Опять воцарилось молчание, причем весьма неуютное. Аллейн подумал: «Черт бы побрал этого парня, как некстати он это сказал! Теперь они опять насторожились».
— Вот таковы мои обвинения против Маркинса, — величественно произнес Дуглас. — Я не претендую на то, чтобы считать их доказательными, но готов поклясться, что они не беспочвенны, и нельзя отрицать, что после ее исчезновения его поведение было подозрительным.
— Я это отрицаю, — вмешался Фабиан, — причем категорически. Просто он был встревожен, как и все мы.

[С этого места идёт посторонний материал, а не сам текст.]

(** C3: with the filter off the threshold stage returns the valid events
    unchanged; with it on it returns exactly the events with psd > t (an
    event is returned iff it is valid and has psd > t); and [update_plots]
    builds the spectrum from the qLong values and the PSD table from the psd
    values of that one filtered pair of arrays. *)
Theorem threshold_filter_gates_both (psd : list float) (qlong_valid : list Z)
  (t : float) (self : PSDApp) :
  threshold_stage false t psd qlong_valid = (psd, qlong_valid)
  /\ events (threshold_stage true t psd qlong_valid) =
     filter (fun e => (t <? snd e)%float) (events (psd, qlong_valid))
  /\ (forall e, In e (events (threshold_stage true t psd qlong_valid)) <->
                In e (events (psd, qlong_valid)) /\ (t <? snd e)%float = true)
  /\ fst (threshold_stage true t psd qlong_valid) = filter (fun p => (t <? p)%float) psd
  /\ update_plots self =
     Returns (if (length (qlong self) =? 0)%nat then self
              else {| csv_file := csv_file self;
                      qlong := qlong self;
                      qshort := qshort self;
                      filter_toggle := filter_toggle self;
                      threshold_input := threshold_input self;
                      last_spectrum_data := spectrum_table (snd (filtered self));
                      last_psd_data := psd_stage (fst (filtered self)) |})
  /\ spectrum_stage (snd (filtered self)) = Returns (spectrum_table (snd (filtered self))).
Proof.
  split; [reflexivity|].
  split; [apply threshold_stage_events|].
  split; [intros e; rewrite threshold_stage_events; apply filter_In|].
  split; [unfold threshold_stage, Np.greater; cbn [fst]; apply select_map|].
  split; [apply update_plots_returns|apply spectrum_stage_returns].
Qed.

(** C9: for a fixed threshold, the events returned with the filter on are a
    sub-list of those returned with the filter off: turning the filter off
    can only add events. *)
Theorem disabling_filter_only_adds (psd : list float) (qlong_valid : list Z) (t : float) :
  events (threshold_stage true t psd qlong_valid) =
  filter (fun e => (t <? snd e)%float) (events (threshold_stage false t psd qlong_valid))
  /\ incl (events (threshold_stage true t psd qlong_valid))
          (events (threshold_stage false t psd qlong_valid))
  /\ length (events (threshold_stage true t psd qlong_valid))
     <= length (events (threshold_stage false t psd qlong_valid))
  /\ incl (fst (threshold_stage true t psd qlong_valid))
          (fst (threshold_stage false t psd qlong_valid))
  /\ incl (snd (threshold_stage true t psd qlong_valid))
          (snd (threshold_stage false t psd qlong_valid)).
Proof.
  change (threshold_stage false t psd qlong_valid) with (psd, qlong_valid).
  rewrite threshold_stage_events.
  split; [reflexivity|]. split; [apply incl_filter|].
  split; [apply filter_length_le|].
  split; apply select_incl.
Qed.

Lemma bin_edges_ends : hd 0%float bin_edges = 0%float /\ last bin_edges 0%float = 100000%float.
Proof. rewrite bin_edges_nf_eq. vm_compute. split; reflexivity. Qed.

Lemma bin_widths :
  Np.map2 PrimFloat.sub (tl bin_edges) (removelast bin_edges)
  = repeat (100000 / 4096)%float 4096.
Proof. rewrite bin_edges_nf_eq. vm_compute. reflexivity. Qed.

(** C4: for increasing edges without NaN, bin i counts the values in
    [edges(i), edges(i+1)), the last bin those in [edges(n-1), edges(n)]; the
    counts add up to the number of values between the first and the last
    edge inclusive, values outside being counted nowhere and raising nothing;
    the spectrum has 4096 bins from 0 to 100000, each 100000/4096 wide. *)
Theorem histogram_binning (a edges : list float) :
  Np.monotonic edges = true -> no_nan edges = true -> 2 <= length edges ->
  (exists counts,
      Np.histogram a edges = Returns counts
      /\ length counts = length edges - 1
      /\ (forall i, i + 1 < length edges ->
            nth i counts 0%Z =
            Np.count (in_bin (i + 2 =? length edges)
                             (nth i edges 0%float) (nth (i + 1) edges 0%float)) a)
      /\ Zsum counts = Np.count (in_bin true (hd 0%float edges) (last edges 0%float)) a)
  /\ length bin_edges = 4097
  /\ hd 0%float bin_edges = 0%float
  /\ last bin_edges 0%float = 100000%float
  /\ Np.map2 PrimFloat.sub (tl bin_edges) (removelast bin_edges)
     = repeat (100000 / 4096)%float 4096
  /\ (forall q qlong_filtered,
        exists counts,
          spectrum_stage (q :: qlong_filtered) = Returns (bin_centers bin_edges, counts)
          /\ length counts = 4096
          /\ Zsum counts =
             Np.count (in_bin true 0%float 100000%float)
                      (map Np.of_int (q :: qlong_filtered))).
Proof.
  intros Hm Hn Hlen. split.
  { exists (Np.diff (Np.search_sorted_inclusive a edges)).
    split; [now apply histogram_returns|].
    split; [now rewrite diff_length, search_sorted_inclusive_length|].
    split; [intros i Hi; now apply histogram_bin|now apply histogram_sum]. }
  split; [exact length_bin_edges|].
  split; [apply bin_edges_ends|]. split; [apply bin_edges_ends|].
  split; [exact bin_widths|].
  intros q qf. eexists. rewrite spectrum_stage_returns. unfold spectrum_table.
  cbn [length Nat.ltb Nat.leb]. split; [reflexivity|].
  split.
  - now rewrite diff_length, search_sorted_inclusive_length, length_bin_edges.
  - rewrite histogram_sum.
    + now rewrite (proj1 bin_edges_ends), (proj2 bin_edges_ends).
    + exact monotonic_bin_edges.
    + exact no_nan_bin_edges.
    + rewrite length_bin_edges. lia.
Qed.

Lemma histogram_binning_witness :
  exists counts,
    Np.histogram [0.5; 1; 2.5; 3; 7]%float [0; 1; 2; 3]%float = Returns counts
    /\ length counts = 3
    /\ Zsum counts = 4%Z.
Proof.
  destruct (histogram_binning [0.5; 1; 2.5; 3; 7]%float [0; 1; 2; 3]%float)
    as [(counts & H1 & H2 & _ & H3) _].
  - reflexivity.
  - reflexivity.
  - cbn [length]. lia.
  - exists counts. split; [exact H1|]. split; [exact H2|]. rewrite H3. reflexivity.
Defined.

Lemma decode_complete_records_witness :
  exists records,
    parse_bin_file (repeat x00 8 ++ concat [pack_codes record_codes sample_record] ++ [x01; x02])
    = Returns records
    /\ length records = 1.
Proof.
  destruct (decode_complete_records (repeat x00 8) [pack_codes record_codes sample_record]
              [x01; x02]) as (records & H1 & H2 & _).
  - reflexivity.
  - repeat constructor.
  - cbn [length]. lia.
  - exists records. split; [exact H1|exact H2].
Defined.

(** C5: the 8-byte preamble followed by the little-endian encoding of the
    scenario's record decodes to exactly that record; its psd is the binary64
    value 0.7; with the filter on the event is kept at threshold 0.5 and
    dropped at threshold 0.8. *)
Theorem end_to_end_scenario :
  length (pack_codes record_codes sample_record) = 50
  /\ parse_bin_file sample_file = Returns [sample_record]
  /\ compute_psd [1000%Z] [300%Z] = [0x1.6666666666666p-1%float]
  /\ psd_of sample_record = 0x1.6666666666666p-1%float
  /\ (exists s',
        load_file (with_filter init true 0.5%float) sample_file = Returns s'
        /\ events (filtered s') = [(1000%Z, 0x1.6666666666666p-1%float)]
        /\ last_psd_data s' = [0x1.6666666666666p-1%float]
        /\ Zsum (snd (last_spectrum_data s')) = 1%Z)
  /\ (exists s',
        load_file (with_filter init true 0x1.999999999999ap-1%float) sample_file = Returns s'
        /\ events (valid_stage (qlong s') (qshort s')) = [(1000%Z, 0x1.6666666666666p-1%float)]
        /\ events (filtered s') = []
        /\ last_psd_data s' = []
        /\ last_spectrum_data s' = ([], [])).
Proof.
  split; [reflexivity|]. split; [reflexivity|]. split; [reflexivity|].
  split; [reflexivity|]. split.
  - eexists. split; [vm_compute; reflexivity|]. vm_compute. repeat split.
  - eexists. split; [vm_compute; reflexivity|]. vm_compute. repeat split.
Qed.

(** C6, as stated, fails: a three-byte file is decoded to no record and the
    load returns normally. *)
Lemma short_file_raises_nothing :
  length [x01; x02; x03] < 8
  /\ parse_bin_file [x01; x02; x03] = Returns []
  /\ load_file init [x01; x02; x03] = Returns (loaded init [])
  /\ load_file init [x01; x02; x03] <> Raises FormatError.
Proof.
  split; [cbn; lia|]. split; [reflexivity|]. split; [reflexivity|]. discriminate.
Qed.

(** C6, amended: a file shorter than the 8-byte preamble decodes to the
    empty record sequence and the load returns, with an empty dataset;
    nothing is raised. *)
Theorem short_file_loads_empty (file : list byte) (self : PSDApp) :
  length file < 8 ->
  parse_bin_file file = Returns []
  /\ load_file self file = Returns (loaded self [])
  /\ qlong (loaded self []) = [] /\ qshort (loaded self []) = [].
Proof.
  intros Hlen.
  assert (Hparse : parse_bin_file file = Returns []).
  { unfold parse_bin_file, read. rewrite skipn_all2 by lia.
    apply read_loop_short. unfold record_size. cbn [length]. lia. }
  split; [exact Hparse|]. split; [|split; reflexivity].
  unfold load_file. rewrite Hparse. reflexivity.
Qed.

Lemma short_file_loads_empty_witness :
  parse_bin_file [x01; x02; x03] = Returns []
  /\ load_file init [x01; x02; x03] = Returns (loaded init []).
Proof.
  destruct (short_file_loads_empty [x01; x02; x03] init) as (H1 & H2 & _).
  - cbn [length]. lia.
  - split; [exact H1|exact H2].
Defined.

(** C7: loading a file without events after a file with one leaves the
    previous file's spectrum and PSD tables in place: [update_plots] returns
    at its first test and resets neither table. *)
Theorem tables_survive_empty_load :
  exists s1 s2,
    load_file init sample_file = Returns s1
    /\ load_file s1 empty_file = Returns s2
    /\ parse_bin_file empty_file = Returns []
    /\ qlong s2 = [] /\ qshort s2 = []
    /\ last_psd_data s2 = [0x1.6666666666666p-1%float]
    /\ length (snd (last_spectrum_data s2)) = 4096
    /\ Zsum (snd (last_spectrum_data s2)) = 1%Z.
Proof.
  eexists. eexists. split; [vm_compute; reflexivity|].
  split; [vm_compute; reflexivity|]. vm_compute. repeat split.
Qed.

(** X21: when there are events but the filter leaves none, [update_plots]
    resets both tables to empty. *)
Lemma all_filtered_resets_tables (self : PSDApp) :
  qlong self <> [] -> filtered self = ([], []) ->
  exists s', update_plots self = Returns s'
             /\ last_spectrum_data s' = ([], []) /\ last_psd_data s' = [].
Proof.
  intros Hne Hf. rewrite update_plots_returns.
  destruct (qlong self) as [|q ql] eqn:Hq; [congruence|]. cbn [length Nat.eqb].
  eexists. split; [reflexivity|]. unfold recomputed. cbn [last_spectrum_data last_psd_data].
  rewrite Hf. split; reflexivity.
Qed.

(** C8: decoding a byte buffer has one result; recomputing a second time
    returns the same application, tables included, and never touches the
    retained dataset or the settings; with events present the tables depend
    on the dataset, the flag and the threshold only. *)
Theorem decode_and_recompute_deterministic (file : list byte) (self : PSDApp) :
  (exists records,
      parse_bin_file file = Returns records
      /\ forall file', file' = file -> parse_bin_file file' = Returns records)
  /\ (exists s1,
        update_plots self = Returns s1
        /\ update_plots s1 = Returns s1
        /\ csv_file s1 = csv_file self
        /\ qlong s1 = qlong self /\ qshort s1 = qshort self
        /\ filter_toggle s1 = filter_toggle self
        /\ threshold_input s1 = threshold_input self)
  /\ (forall other s1 s2,
        qlong other = qlong self -> qshort other = qshort self ->
        filter_toggle other = filter_toggle self ->
        threshold_input other = threshold_input self ->
        qlong self <> [] ->
        update_plots self = Returns s1 -> update_plots other = Returns s2 ->
        last_spectrum_data s1 = last_spectrum_data s2
        /\ last_psd_data s1 = last_psd_data s2).
Proof.
  split.
  { destruct (parse_bin_file_total file) as (records & H & _).
    exists records. split; [exact H|]. now intros file' ->. }
  split.
  { pose proof (update_plots_returns self) as H.
    eexists. split; [exact H|].
    pose proof (update_plots_keeps _ _ H) as (Hc & Hl & Hs & Ht & Hv).
    split; [|repeat split; assumption].
    rewrite update_plots_returns.
    destruct (length (qlong self) =? 0)%nat eqn:He.
    - now rewrite He.
    - cbn [recomputed qlong]. rewrite He. reflexivity. }
  intros other s1 s2 Hl Hs Ht Hv Hne H1 H2.
  rewrite update_plots_returns in H1, H2.
  assert (Hf : filtered other = filtered self)
    by (unfold filtered; now rewrite Hl, Hs, Ht, Hv).
  rewrite Hl in H2.
  destruct (qlong self) as [|q ql]; [congruence|]. cbn [length Nat.eqb] in H1, H2.
  injection H1 as <-. injection H2 as <-.
  unfold recomputed. cbn [last_spectrum_data last_psd_data]. now rewrite Hf.
Qed.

— Он был излишне возбужден.
— Мы все были лихорадочно возбуждены. Почему он должен был вести себя иначе? Напротив, было бы подозрительно, если бы он оставался безмятежным. Ты тенденциозен, Дуглас.
— Я не могу смириться с пребыванием этого парня в доме, — проговорил Дуглас, — не могу. Чудовищно, что он все еще здесь.
— Да, — произнес Аллейн, — а почему он все еще здесь?
— Ваш вопрос закономерен, сэр, — отозвался Дуглас. — Когда я вернулся из Греции, великолепный Маркинс уже сновал по дому. Как вы думаете, каким ветром его сюда занесло? Из Сиднея с письмом от мистера Кураты Кана.
— Вы хотите сказать, с рекомендацией от него?
— Да. Этот Кан прожил полгода в Австралии. Флосси вернулась в сороковом, привезя с собой Урси и Фабиана. К этому времени прежних горничных след простыл, и помочь было некому. Миссис Дак одна заботилась о дяде Артуре и говорила, что везти такой воз ей невмоготу. Флосси, естественно, писала Кану о сложностях со слугами в этой стране. Маркинс утверждает, что был в услужении у английского офицера, который подобрал его где-то в Америке. Далее. Он был на дружеской ноге со слугами мистера Кураты Кана. Когда Кан уехал из Австралии, он обратился за работой именно к нему. Но семейство Канов собиралось в Японию. Маркинс сказал, что не прочь попытать счастья в Новой Зеландии, и Кан вспомнил стоны Флосси о сложностях с прислугой. И написал письмо. Все это чертовски сомнительно. Маркинс, опытный слуга, нашел бы работу где угодно. Помимо факта, что он родился в Британии, но имеет американское подданство, мы о нем решительно ничего не знаем. Он назвал имя своих американских хозяев, но не знает их адреса в настоящий момент.
— Думаю, должен сообщить вам, — произнес Аллейн, — что нам удалось разыскать хозяев Маркинса в Америке и они подтвердили его рассказ.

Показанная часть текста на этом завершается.